Transcribe only part of the material below: the lines from the one containing "(* ===== verification/Table.v ===== *)" through the one containing "node vector itself.", inclusive, exactly as written.

- - - - -

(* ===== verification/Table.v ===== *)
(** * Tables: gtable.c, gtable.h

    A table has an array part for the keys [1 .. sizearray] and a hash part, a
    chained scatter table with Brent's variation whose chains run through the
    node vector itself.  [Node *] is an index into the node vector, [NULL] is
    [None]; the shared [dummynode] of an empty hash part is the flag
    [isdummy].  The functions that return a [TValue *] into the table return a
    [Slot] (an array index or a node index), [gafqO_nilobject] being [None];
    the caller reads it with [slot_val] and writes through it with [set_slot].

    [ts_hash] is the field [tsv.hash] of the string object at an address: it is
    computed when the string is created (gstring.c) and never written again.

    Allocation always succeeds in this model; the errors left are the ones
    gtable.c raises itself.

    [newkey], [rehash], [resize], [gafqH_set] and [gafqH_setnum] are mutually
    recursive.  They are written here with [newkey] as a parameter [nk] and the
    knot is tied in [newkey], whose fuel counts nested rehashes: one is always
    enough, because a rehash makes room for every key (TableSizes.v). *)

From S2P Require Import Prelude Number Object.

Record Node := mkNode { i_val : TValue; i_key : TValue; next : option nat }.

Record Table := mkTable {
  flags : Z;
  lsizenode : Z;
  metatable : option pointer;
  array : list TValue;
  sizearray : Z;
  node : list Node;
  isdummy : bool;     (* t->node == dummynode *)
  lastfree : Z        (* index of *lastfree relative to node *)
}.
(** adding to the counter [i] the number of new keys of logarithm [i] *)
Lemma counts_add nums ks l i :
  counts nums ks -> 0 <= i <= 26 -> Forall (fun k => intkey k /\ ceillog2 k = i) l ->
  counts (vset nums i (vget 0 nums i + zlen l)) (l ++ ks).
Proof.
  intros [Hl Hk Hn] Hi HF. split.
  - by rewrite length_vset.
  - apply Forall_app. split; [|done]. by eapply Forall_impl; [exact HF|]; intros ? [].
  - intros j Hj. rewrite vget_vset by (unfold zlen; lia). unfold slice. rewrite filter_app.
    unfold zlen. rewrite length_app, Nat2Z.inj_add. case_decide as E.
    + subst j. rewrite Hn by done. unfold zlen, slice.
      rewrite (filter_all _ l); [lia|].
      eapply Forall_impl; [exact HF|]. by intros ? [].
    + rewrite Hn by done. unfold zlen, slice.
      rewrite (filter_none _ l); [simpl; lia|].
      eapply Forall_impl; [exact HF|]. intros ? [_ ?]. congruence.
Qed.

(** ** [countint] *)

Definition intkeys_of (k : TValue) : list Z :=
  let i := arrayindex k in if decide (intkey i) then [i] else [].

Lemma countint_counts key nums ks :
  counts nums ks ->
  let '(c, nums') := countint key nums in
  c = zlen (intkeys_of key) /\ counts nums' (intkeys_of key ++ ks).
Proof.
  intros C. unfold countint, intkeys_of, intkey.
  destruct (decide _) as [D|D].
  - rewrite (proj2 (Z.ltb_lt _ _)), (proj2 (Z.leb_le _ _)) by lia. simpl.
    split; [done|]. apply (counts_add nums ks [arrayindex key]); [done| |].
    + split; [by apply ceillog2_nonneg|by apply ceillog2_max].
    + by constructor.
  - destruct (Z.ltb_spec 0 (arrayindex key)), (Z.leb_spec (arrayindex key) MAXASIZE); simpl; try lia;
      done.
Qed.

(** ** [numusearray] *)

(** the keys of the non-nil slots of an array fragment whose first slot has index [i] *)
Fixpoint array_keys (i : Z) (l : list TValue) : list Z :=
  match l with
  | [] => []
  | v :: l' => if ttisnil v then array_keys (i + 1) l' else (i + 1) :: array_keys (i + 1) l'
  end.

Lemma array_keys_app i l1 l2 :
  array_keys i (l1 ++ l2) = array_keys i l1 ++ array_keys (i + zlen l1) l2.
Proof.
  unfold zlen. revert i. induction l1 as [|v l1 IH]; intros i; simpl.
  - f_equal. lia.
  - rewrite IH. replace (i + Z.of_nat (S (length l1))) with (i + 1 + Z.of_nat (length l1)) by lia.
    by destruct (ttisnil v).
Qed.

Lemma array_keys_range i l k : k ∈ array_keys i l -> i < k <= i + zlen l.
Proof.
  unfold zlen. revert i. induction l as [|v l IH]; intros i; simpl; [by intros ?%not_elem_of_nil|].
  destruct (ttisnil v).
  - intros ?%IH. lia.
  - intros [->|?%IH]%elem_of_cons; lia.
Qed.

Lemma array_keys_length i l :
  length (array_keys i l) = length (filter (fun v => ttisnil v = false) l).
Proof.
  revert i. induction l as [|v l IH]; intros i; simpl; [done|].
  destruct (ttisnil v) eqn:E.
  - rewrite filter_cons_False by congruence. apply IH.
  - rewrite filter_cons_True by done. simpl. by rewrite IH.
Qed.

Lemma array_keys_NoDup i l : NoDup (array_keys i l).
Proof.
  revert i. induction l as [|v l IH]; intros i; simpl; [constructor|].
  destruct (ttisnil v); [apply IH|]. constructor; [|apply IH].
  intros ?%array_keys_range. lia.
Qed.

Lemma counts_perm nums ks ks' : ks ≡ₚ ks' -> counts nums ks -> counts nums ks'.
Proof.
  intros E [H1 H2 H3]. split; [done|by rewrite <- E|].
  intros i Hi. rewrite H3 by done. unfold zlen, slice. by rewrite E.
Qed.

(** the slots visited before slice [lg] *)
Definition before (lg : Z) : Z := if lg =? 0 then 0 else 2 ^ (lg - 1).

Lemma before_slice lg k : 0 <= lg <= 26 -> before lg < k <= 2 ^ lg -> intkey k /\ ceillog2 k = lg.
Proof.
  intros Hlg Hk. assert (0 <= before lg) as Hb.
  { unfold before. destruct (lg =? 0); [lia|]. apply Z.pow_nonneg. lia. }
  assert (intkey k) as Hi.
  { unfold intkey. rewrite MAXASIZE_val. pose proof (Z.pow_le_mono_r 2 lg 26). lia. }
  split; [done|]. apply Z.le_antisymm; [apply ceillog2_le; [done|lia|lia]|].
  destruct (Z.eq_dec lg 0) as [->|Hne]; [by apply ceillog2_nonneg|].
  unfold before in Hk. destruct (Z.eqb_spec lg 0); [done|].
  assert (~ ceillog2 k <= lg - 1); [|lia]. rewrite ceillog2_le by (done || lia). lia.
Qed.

- - - - -

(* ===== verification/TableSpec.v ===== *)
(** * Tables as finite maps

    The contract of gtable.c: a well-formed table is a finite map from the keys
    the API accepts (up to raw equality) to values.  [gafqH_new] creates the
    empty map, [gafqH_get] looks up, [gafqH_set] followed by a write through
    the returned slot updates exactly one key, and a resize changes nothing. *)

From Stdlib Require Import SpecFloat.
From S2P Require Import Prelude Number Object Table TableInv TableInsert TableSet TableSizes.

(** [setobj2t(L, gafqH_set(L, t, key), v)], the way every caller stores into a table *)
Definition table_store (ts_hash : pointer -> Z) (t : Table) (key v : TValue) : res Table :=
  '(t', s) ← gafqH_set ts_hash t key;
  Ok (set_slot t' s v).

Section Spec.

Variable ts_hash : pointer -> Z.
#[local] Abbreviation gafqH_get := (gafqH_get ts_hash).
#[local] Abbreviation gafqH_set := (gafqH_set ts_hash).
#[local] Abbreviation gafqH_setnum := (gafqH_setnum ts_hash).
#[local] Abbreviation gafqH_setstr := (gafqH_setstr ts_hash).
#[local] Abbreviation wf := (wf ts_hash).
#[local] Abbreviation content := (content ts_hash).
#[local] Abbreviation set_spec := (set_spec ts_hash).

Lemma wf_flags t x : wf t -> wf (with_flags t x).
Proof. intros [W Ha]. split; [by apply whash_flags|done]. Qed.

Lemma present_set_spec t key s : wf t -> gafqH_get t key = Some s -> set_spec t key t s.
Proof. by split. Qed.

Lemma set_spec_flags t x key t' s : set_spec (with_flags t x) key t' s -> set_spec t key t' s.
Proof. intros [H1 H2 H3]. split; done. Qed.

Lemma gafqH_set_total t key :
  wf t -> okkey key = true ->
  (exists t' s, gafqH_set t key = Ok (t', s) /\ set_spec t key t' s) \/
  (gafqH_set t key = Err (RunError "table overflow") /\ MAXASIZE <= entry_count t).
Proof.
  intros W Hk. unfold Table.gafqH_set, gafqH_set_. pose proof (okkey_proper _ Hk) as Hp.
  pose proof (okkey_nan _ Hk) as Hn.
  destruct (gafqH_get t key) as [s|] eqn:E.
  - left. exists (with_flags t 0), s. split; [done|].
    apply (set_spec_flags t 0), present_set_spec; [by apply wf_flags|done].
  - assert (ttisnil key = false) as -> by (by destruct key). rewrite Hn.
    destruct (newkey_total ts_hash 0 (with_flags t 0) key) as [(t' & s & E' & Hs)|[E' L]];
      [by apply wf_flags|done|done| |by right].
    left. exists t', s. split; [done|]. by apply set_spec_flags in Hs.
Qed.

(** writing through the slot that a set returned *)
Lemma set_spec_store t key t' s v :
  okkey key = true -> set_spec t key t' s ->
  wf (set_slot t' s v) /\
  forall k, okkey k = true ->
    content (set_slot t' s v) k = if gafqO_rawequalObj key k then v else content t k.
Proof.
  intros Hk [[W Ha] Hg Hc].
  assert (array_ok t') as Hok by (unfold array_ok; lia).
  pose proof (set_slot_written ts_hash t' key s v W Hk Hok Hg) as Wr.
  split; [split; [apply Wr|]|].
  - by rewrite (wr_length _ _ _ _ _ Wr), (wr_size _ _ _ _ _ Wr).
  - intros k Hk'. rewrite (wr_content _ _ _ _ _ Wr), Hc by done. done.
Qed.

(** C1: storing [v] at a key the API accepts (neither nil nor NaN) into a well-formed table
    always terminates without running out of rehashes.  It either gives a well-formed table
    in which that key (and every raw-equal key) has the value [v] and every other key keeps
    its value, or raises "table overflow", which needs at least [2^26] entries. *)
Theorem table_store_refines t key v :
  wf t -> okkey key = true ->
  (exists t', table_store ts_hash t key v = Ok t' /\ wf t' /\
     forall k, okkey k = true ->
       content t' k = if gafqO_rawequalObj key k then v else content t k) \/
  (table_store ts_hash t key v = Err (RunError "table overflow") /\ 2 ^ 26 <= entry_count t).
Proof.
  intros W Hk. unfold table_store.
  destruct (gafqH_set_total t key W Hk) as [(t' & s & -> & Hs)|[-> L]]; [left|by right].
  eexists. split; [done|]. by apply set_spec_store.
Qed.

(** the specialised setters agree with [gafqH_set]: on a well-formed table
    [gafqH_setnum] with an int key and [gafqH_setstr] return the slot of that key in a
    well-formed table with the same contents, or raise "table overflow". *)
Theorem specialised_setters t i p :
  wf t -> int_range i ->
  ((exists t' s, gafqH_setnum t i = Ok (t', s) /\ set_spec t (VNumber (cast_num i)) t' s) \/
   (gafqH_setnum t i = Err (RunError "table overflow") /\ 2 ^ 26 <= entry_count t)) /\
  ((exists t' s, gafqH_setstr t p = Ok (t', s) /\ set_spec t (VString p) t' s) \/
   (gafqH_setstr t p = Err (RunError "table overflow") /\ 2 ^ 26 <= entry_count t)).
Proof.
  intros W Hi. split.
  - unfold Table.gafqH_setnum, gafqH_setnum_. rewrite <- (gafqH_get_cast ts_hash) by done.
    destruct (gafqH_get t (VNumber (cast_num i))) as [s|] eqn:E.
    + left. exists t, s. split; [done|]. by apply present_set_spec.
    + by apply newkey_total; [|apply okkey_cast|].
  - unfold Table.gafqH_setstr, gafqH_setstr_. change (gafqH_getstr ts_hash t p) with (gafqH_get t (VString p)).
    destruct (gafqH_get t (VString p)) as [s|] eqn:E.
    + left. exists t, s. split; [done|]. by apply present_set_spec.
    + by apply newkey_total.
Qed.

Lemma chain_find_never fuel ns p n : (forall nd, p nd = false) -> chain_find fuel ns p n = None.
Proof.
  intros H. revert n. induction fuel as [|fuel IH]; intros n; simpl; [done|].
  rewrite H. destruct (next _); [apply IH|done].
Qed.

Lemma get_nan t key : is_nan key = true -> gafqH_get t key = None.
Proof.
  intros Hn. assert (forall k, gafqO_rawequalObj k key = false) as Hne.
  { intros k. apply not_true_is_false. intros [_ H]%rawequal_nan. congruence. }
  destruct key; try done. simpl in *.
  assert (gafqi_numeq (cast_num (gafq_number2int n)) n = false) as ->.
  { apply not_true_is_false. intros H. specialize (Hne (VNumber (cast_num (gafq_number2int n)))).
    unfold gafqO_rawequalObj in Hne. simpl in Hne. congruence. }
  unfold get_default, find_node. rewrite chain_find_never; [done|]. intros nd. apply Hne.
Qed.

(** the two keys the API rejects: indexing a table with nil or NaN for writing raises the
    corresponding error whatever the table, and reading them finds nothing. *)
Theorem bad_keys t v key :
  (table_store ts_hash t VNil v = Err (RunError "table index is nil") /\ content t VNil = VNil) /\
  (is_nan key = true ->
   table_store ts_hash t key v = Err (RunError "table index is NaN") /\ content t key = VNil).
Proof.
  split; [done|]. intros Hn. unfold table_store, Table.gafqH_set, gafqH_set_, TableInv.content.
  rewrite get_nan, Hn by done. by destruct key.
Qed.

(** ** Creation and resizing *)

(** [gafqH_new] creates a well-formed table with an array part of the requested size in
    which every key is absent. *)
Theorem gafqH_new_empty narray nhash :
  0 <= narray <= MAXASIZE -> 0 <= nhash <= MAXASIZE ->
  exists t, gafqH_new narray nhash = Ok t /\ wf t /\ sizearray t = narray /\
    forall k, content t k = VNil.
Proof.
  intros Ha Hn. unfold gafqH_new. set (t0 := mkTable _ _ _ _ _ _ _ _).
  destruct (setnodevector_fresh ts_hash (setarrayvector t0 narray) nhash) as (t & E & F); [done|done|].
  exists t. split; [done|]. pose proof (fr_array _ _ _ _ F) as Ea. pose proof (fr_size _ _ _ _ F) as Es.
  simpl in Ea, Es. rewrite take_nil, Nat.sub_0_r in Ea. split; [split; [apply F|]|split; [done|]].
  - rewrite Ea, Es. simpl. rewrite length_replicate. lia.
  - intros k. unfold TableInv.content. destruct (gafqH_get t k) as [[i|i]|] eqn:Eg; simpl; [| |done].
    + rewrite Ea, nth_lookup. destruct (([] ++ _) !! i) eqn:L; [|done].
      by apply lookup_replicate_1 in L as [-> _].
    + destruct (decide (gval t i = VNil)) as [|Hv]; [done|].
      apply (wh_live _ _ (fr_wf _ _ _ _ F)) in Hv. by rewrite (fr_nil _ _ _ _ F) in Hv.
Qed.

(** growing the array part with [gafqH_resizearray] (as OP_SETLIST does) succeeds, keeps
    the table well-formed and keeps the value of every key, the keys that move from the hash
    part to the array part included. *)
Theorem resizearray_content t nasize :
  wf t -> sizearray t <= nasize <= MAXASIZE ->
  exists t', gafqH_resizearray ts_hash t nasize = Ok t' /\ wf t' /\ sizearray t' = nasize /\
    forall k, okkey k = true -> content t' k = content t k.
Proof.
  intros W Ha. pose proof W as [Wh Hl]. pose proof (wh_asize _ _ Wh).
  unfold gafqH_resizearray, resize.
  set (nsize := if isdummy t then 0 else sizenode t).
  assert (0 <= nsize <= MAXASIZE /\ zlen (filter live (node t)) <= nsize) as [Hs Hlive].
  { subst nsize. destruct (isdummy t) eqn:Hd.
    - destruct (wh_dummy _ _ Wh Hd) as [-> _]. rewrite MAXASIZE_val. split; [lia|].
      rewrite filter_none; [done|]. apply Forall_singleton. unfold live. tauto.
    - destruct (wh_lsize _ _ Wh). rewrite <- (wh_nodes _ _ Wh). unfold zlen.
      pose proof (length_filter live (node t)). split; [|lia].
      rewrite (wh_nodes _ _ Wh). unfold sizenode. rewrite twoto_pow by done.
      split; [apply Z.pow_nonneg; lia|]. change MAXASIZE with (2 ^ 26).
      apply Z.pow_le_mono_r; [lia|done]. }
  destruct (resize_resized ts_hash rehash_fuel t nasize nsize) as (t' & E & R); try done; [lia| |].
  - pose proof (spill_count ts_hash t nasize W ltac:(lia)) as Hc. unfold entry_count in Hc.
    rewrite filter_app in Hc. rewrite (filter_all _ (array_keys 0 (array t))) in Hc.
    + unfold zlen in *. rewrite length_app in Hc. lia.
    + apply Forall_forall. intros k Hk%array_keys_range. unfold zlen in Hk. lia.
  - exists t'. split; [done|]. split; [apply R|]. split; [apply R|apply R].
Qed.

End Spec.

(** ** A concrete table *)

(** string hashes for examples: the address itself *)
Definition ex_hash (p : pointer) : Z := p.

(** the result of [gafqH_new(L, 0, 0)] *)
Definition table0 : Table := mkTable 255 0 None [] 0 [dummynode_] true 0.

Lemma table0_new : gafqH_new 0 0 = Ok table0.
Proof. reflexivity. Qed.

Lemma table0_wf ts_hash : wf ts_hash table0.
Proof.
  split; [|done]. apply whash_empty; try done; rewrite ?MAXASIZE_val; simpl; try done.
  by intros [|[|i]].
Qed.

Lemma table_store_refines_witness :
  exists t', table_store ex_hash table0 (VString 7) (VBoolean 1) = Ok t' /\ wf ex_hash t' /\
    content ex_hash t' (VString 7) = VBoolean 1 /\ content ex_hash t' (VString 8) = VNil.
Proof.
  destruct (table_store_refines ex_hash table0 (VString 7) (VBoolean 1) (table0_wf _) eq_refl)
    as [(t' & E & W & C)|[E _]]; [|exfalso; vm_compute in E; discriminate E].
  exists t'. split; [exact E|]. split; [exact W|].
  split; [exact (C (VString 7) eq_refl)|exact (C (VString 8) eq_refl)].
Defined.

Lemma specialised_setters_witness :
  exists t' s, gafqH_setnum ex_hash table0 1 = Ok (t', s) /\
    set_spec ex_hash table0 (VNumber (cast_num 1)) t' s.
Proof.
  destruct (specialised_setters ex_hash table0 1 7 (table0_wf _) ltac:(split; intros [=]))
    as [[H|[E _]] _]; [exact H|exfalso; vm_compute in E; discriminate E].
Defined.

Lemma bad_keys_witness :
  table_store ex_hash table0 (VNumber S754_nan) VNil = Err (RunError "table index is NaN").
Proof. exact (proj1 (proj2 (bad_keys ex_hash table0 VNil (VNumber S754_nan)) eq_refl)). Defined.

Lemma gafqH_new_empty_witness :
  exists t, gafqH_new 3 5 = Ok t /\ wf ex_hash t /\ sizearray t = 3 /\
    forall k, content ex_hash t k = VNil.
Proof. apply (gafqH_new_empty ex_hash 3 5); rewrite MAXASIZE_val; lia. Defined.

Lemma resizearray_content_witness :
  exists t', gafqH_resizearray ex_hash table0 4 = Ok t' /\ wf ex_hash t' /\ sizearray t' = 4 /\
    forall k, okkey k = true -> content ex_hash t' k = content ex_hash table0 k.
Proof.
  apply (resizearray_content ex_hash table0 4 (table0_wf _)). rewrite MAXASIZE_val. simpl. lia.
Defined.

- - - - -

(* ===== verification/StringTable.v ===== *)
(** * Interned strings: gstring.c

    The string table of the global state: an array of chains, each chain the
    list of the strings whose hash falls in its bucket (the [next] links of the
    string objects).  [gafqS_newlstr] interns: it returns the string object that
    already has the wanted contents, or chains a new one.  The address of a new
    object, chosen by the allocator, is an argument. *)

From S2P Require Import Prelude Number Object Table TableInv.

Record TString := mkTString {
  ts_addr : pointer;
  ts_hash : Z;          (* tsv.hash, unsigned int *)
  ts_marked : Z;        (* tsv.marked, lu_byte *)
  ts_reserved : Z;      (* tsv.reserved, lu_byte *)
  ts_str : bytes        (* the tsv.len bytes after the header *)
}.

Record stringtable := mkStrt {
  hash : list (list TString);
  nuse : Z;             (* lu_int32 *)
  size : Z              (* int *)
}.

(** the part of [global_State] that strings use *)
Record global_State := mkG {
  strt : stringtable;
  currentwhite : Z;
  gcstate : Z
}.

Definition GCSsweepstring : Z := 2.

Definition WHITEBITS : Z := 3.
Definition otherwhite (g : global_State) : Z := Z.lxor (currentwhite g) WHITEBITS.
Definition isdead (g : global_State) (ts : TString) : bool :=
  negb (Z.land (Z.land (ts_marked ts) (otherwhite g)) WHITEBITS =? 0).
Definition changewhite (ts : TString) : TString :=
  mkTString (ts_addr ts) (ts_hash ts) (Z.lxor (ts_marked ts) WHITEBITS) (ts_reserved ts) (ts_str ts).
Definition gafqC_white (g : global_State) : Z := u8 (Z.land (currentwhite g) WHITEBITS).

- - - - -

RESPONSE AREA:
(* ===== verification/Table.v ===== *)
(** * Tables: gtable.c, gtable.h

    A table has an array part for the keys [1 .. sizearray] and a hash part, a
    chained scatter table with Brent's variation whose chains run through the
    node vector itself.  [Node *] is an index into the node vector, [NULL] is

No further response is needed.